Ce vendredi, l’unique député et président de Chega, André Ventura, a adressé une lettre au procureur général de la République, Lucília Gago, dans laquelle il l’appelait à s’exprimer « rapidement » sur ce que le chef du parti qualifie de partisans du État à la création de structures de vérification des faits qui peuvent « facilement glisser dans une nouvelle censure ».

Il s’agit de la Charte portugaise des droits de l’homme à l’ère numérique, approuvée par l’Assemblée de la République – sans voix contre et uniquement avec les abstentions du PCP, du PEV, de l’Initiative libérale et de Chega -, promulguée par le Président de la République , Marcelo Rebelo de Sousa, et qui entrera en vigueur dans deux mois. Dans la lettre adressée à Lucília Gago, à laquelle le Jornal Económico a eu accès, André Ventura soutient que tant le procureur général de la République que la Cour suprême de justice devraient se prononcer à un moment où « les lignes rouges semblent être sur le point d’être franchies » qui concerne les principes de l’État de droit.

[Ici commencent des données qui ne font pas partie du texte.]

(* ===== verification/SignedEnvelope.v ===== *)
(** src/internal/signed_envelope.{hpp,cpp}: building signed messages.

    The clock is read once per envelope; [now_us] is the value of
    [system_clock::now()] in microseconds since the Unix epoch. *)
From S2P Require Import Prelude Sizes StaticBytes Asn OpenSSL CryptoEc CurvePoint CertParse.
From S2P Require Import SignedMessage.

Module sign.
Section sign.
Context {ossl : OpenSSL}.
Context {dc : Codec Ieee1609Dot2Data} {tc : Codec ToBeSignedData}.

Definition current_generation_time (now_us : Z) : Z := u64 (unix_to_tai_micros now_us).

(** [octet::set] reads [slen] bytes of the array, whatever its length field. *)
Definition build_asn_signature (sig : Signature) (curve : Curve) : Signature_t :=
  let slen := scalar_len curve in
  if is_p256_size curve then
    let ecdsa :=
      MkEcdsaP256Signature (Some (P256_x_only (octet.set (data_ (sig_r sig)) slen)))
        (octet.set (data_ (sig_s sig)) slen) in
    if decide (curve = BrainpoolP256r1) then ecdsaBrainpoolP256r1Signature (Some ecdsa)
    else ecdsaNistP256Signature (Some ecdsa)
  else
    let ecdsa :=
      MkEcdsaP384Signature (Some (P384_x_only (octet.set (data_ (sig_r sig)) slen)))
        (octet.set (data_ (sig_s sig)) slen) in
    ecdsaBrainpoolP384r1Signature (Some ecdsa).

Definition finalize_signed_data (tbs : ToBeSignedData) (private_key signer_cert_bytes : bytes)
    (signer_hid8 : hid8) (curve : Curve) (g : rng) : bytes * rng :=
  let hash_id := if is_p256_size curve then HashAlgorithm_sha256 else HashAlgorithm_sha384 in
  let tbs_bytes := coer.encode tbs in
  if empty tbs_bytes then ([], g) else
  let h_tbs := crypto.hash_for_curve tbs_bytes curve in
  let h_signer := crypto.hash_for_curve signer_cert_bytes curve in
  let e := crypto.hash_for_curve (h_tbs ++ h_signer) curve in
  match crypto.ecdsa_sign_digest_curve private_key e curve g with
  | (None, g) => ([], g)
  | (Some sig, g) =>
      let signer :=
        if empty signer_cert_bytes then SignerIdentifier_self
        else SignerIdentifier_digest (octet.set signer_hid8 kHashedId8Len) in
      let sd := MkSignedData hash_id (Some tbs) (Some signer)
                  (Some (build_asn_signature sig curve)) in
      let wrapper := MkIeee1609Dot2Data kIeee1609Dot2Version (Some (signedData (Some sd))) in
      (coer.encode wrapper, g)
  end.

Definition make_header (now_us : Z) : HeaderInfo :=
  MkHeaderInfo kPsidScr (Some (current_generation_time now_us)) [].

Definition make_unsecured_tbs (payload_bytes : bytes) (now_us : Z) : ToBeSignedData :=
  let payload_data :=
    MkIeee1609Dot2Data kIeee1609Dot2Version
      (Some (unsecuredData (octet.set payload_bytes (length payload_bytes)))) in
  MkToBeSignedData (Some (MkSignedDataPayload (Some payload_data) None false))
    (Some (make_header now_us)).

Definition build_self_signed (payload_bytes private_key : bytes) (curve : Curve)
    (now_us : Z) (g : rng) : bytes * rng :=
  finalize_signed_data (make_unsecured_tbs payload_bytes now_us) private_key [] (zeros 8) curve g.

Definition build_signed_by_cert (payload_bytes : bytes) (signer_cert : CertInfo)
    (private_key : bytes) (curve : Curve) (now_us : Z) (g : rng) : bytes * rng :=
  finalize_signed_data (make_unsecured_tbs payload_bytes now_us) private_key
    (sb.to_vector (cert_bytes signer_cert)) (hashed_id_8 signer_cert) curve g.

Definition build_external_payload (ext_data_hash : bytes) (ec_cert : CertInfo)
    (ec_private_key : bytes) (curve : Curve) (now_us : Z) (g : rng) : bytes * rng :=
  let hashed :=
    if is_p256_size curve then sha256HashedData (octet.set ext_data_hash (length ext_data_hash))
    else sha384HashedData (octet.set ext_data_hash (length ext_data_hash)) in
  let tbs :=
    MkToBeSignedData (Some (MkSignedDataPayload None (Some hashed) false))
      (Some (make_header now_us)) in
  finalize_signed_data tbs ec_private_key (sb.to_vector (cert_bytes ec_cert))
    (hashed_id_8 ec_cert) curve g.

(** ** Lemmas *)

(** The curve a signature is labelled with on the wire. *)
Definition wire_curve (c : Curve) : Curve :=
  match c with NistP384 => BrainpoolP384r1 | c => c end.

Lemma octet_set_static {N} (b : StaticBytes N) n :
  sb.wf b -> length (sb.to_vector b) = n -> octet.set (data_ b) n = sb.to_vector b.
Proof.
  intros Hwf Hl. rewrite (sb.size_to_vector _ Hwf) in Hl. unfold sb.size in Hl.
  unfold octet.set, sb.to_vector. by rewrite Hl.
Qed.

(** Reading back the signature node gives the two components. *)
Lemma extract_build_signature sig c out :
  sb.wf (sig_r sig) -> sb.wf (sig_s sig) ->
  length (sb.to_vector (sig_r sig)) = scalar_len c ->
  length (sb.to_vector (sig_s sig)) = scalar_len c ->
  point.extract_sig (Some (build_asn_signature sig c)) out =
  (true, point.MkSigRS (sb.to_vector (sig_r sig)) (sb.to_vector (sig_s sig)) (wire_curve c)).
Proof.
  intros Hr Hs Hlr Hls. unfold build_asn_signature.
  rewrite !octet_set_static by done.
  destruct c; cbn [is_p256_size]; try (rewrite decide_False by done);
    try (rewrite decide_True by done); unfold point.extract_sig, point.extract_p256,
    point.extract_p384; cbn [point.rs_s point.rs_r]; unfold octet.bytes;
    rewrite Hls; cbn [point.sig_r point.sig_r_384]; unfold octet.bytes; rewrite Hlr; done.
Qed.

Context {ossl_ok : OpenSSLOk} {dc_ok : CodecOk Ieee1609Dot2Data}.
Context {cb : Codec CertificateBase}.

(** A non-empty envelope was signed, and its outer structure decodes. *)
Lemma finalize_inv tbs priv cert hid c g b g' :
  finalize_signed_data tbs priv cert hid c g = (b, g') -> b <> [] ->
  exists sig hash_id,
    coer.encode tbs <> [] /\
    crypto.ecdsa_sign_digest_curve priv
      (signed_msg.signed_data_hash (coer.encode tbs) cert c) c g = (Some sig, g') /\
    coer.decode_with_basic_fallback b =
      Some (MkIeee1609Dot2Data kIeee1609Dot2Version (Some (signedData (Some
        (MkSignedData hash_id (Some tbs)
           (Some (if empty cert then SignerIdentifier_self
                  else SignerIdentifier_digest (octet.set hid kHashedId8Len)))
           (Some (build_asn_signature sig c))))))).
Proof.
  unfold finalize_signed_data, signed_msg.signed_data_hash. intros H Hne.
  destruct (empty (coer.encode tbs)) eqn:He; [by simplify_eq|]. bool_props.
  destruct (crypto.ecdsa_sign_digest_curve _ _ _ _) as [[sig|] g1] eqn:Hs; [|by simplify_eq].
  injection H as <- <-. eexists sig, _. split_and!; [done|done|].
  by apply coer.encode_decode_fallback.
Qed.

(** Every enveloped payload comes back, with a signature that verifies under the
    signer's public key. *)
Lemma unwrap_finalize pl now priv pub cert hid c g b g' :
  is_keypair c priv pub -> c <> NistP384 -> pl <> [] ->
  (cert <> [] -> length hid = kHashedId8Len /\ hid = cert.compute_hid8 cert) ->
  finalize_signed_data (make_unsecured_tbs pl now) priv cert hid c g = (b, g') -> b <> [] ->
  exists m, signed_msg.unwrap b = Some m /\ payload_coer m = pl /\ sig_curve m = c /\
    has_signer_digest m = negb (empty cert) /\
    (cert <> [] -> signer_hid8 m = hid) /\
    signed_msg.verify m pub cert = true.
Proof.
  intros Hkp Hc Hpl Hhid H Hne.
  destruct (finalize_inv _ _ _ _ _ _ _ _ H Hne) as (sig & hi & Htbs & Hsign & Hdec).
  destruct (crypto_facts.sign_then_verify _ _ _ _ _ _ _ Hkp Hsign) as (Hv & Hlr & Hls & Hwr & Hws).
  assert (Hwc : wire_curve c = c) by (by destruct c).
  unfold signed_msg.unwrap. rewrite Hdec. cbn [data_content tbsData].
  cbn [payload make_unsecured_tbs signer sd_signature pl_data data_content].
  rewrite extract_build_signature, Hwc by done. unfold octet.bytes, octet.set.
  rewrite (take_ge pl) by done. rewrite (proj2 (empty_false_iff pl)) by done.
  set (sg := if empty cert then _ else _).
  assert (Hsg : signed_msg.signer_digest (Some sg) =
    if empty cert then (zeros 8, false) else (hid, true)).
  { subst sg. destruct cert as [|x cert]; [done|].
    destruct Hhid as [Hl _]; [done|]. simpl. unfold octet.bytes, octet.set.
    rewrite take_ge by (rewrite Hl; done). by rewrite Hl. }
  rewrite Hsg. destruct (crypto_facts.is_keypair_shape _ _ _ Hkp) as (_ & _ & x & y & Hpub & _).
  eexists (MkSignedMessage pl (coer.encode (make_unsecured_tbs pl now))
    (if empty cert then zeros 8 else hid) _ _ c (negb (empty cert))).
  split; [by destruct (empty cert)|]. split_and!; try done; [by destruct cert|].
  eapply (signed_msg.verify_intro _ _ _ sig); cbn [tbs_coer msg_sig_r msg_sig_s sig_curve]; try done.
  - by subst pub.
  - destruct cert; [done|]. intros _. cbn. symmetry. by apply Hhid.
Qed.

(** The two envelopes the client builds: self-signed, and signed by a certificate. *)
Lemma unwrap_self_signed pl priv pub c now g b g' :
  is_keypair c priv pub -> c <> NistP384 -> pl <> [] ->
  build_self_signed pl priv c now g = (b, g') -> b <> [] ->
  exists m, signed_msg.unwrap b = Some m /\ payload_coer m = pl /\
    has_signer_digest m = false /\ signed_msg.verify m pub [] = true.
Proof.
  intros Hkp Hc Hpl Hb Hne.
  destruct (unwrap_finalize pl now priv pub [] (zeros 8) c g b g') as (m & ?); try done.
  exists m. naive_solver.
Qed.

Lemma unwrap_signed_by_cert pl ci priv now g b g' :
  curve ci <> NistP384 ->
  is_keypair (curve ci) priv (sb.to_vector (public_key ci)) ->
  hashed_id_8 ci = cert.compute_hid8 (sb.to_vector (cert_bytes ci)) -> pl <> [] ->
  build_signed_by_cert pl ci priv (curve ci) now g = (b, g') -> b <> [] ->
  exists m, signed_msg.unwrap b = Some m /\ payload_coer m = pl /\
    has_signer_digest m = negb (empty (sb.to_vector (cert_bytes ci))) /\
    (sb.to_vector (cert_bytes ci) <> [] -> signer_hid8 m = hashed_id_8 ci) /\
    signed_msg.verify m (sb.to_vector (public_key ci)) (sb.to_vector (cert_bytes ci)) = true.
Proof.
  intros Hc Hkp Hid Hpl Hb Hne.
  destruct (unwrap_finalize _ _ _ _ _ _ _ _ _ _ Hkp Hc Hpl
    (fun _ => conj (eq_trans (f_equal length Hid) (cert.length_compute_hid8_struct _ _)) Hid)
    Hb Hne) as (m & ?). exists m. naive_solver.
Qed.

End sign.
End sign.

Citant la Charte portugaise des droits de l’homme à l’ère numérique, créée dans le cadre du Plan d’action européen contre la désinformation, « afin de protéger la société contre les personnes physiques ou morales, de jure ou, de fait, qui produisent, reproduisent ou diffusent un récit considéré comme de la désinformation », Ventura prétend que le soutien de l’État à la création de structures de vérification des faits par les médias et l’encouragement à l’attribution de labels de qualité par « des entités fiables dotées de le statut d’utilité publique » a tout pour être pernicieux.

« Quant aux critères des ‘labels de qualité’, l’affaire est clairement dangereuse, car on ne comprend pas comment ils ne pourront pas se glisser dans une mission conforme aux préférences politiques de ceux qui exercent la gouvernance à quelque donné du temps », allègue André Ventura dans la lettre à Lucília Gago, ajoutant qu' »on ne comprend pas non plus ce que la logique du paradigme juridique, se voulant respectueux des droits, libertés et garanties des citoyens, permet de céder le pouvoir de décider ce qui est « digne de confiance » et ce qui ne l’est pas pour une seule institution ».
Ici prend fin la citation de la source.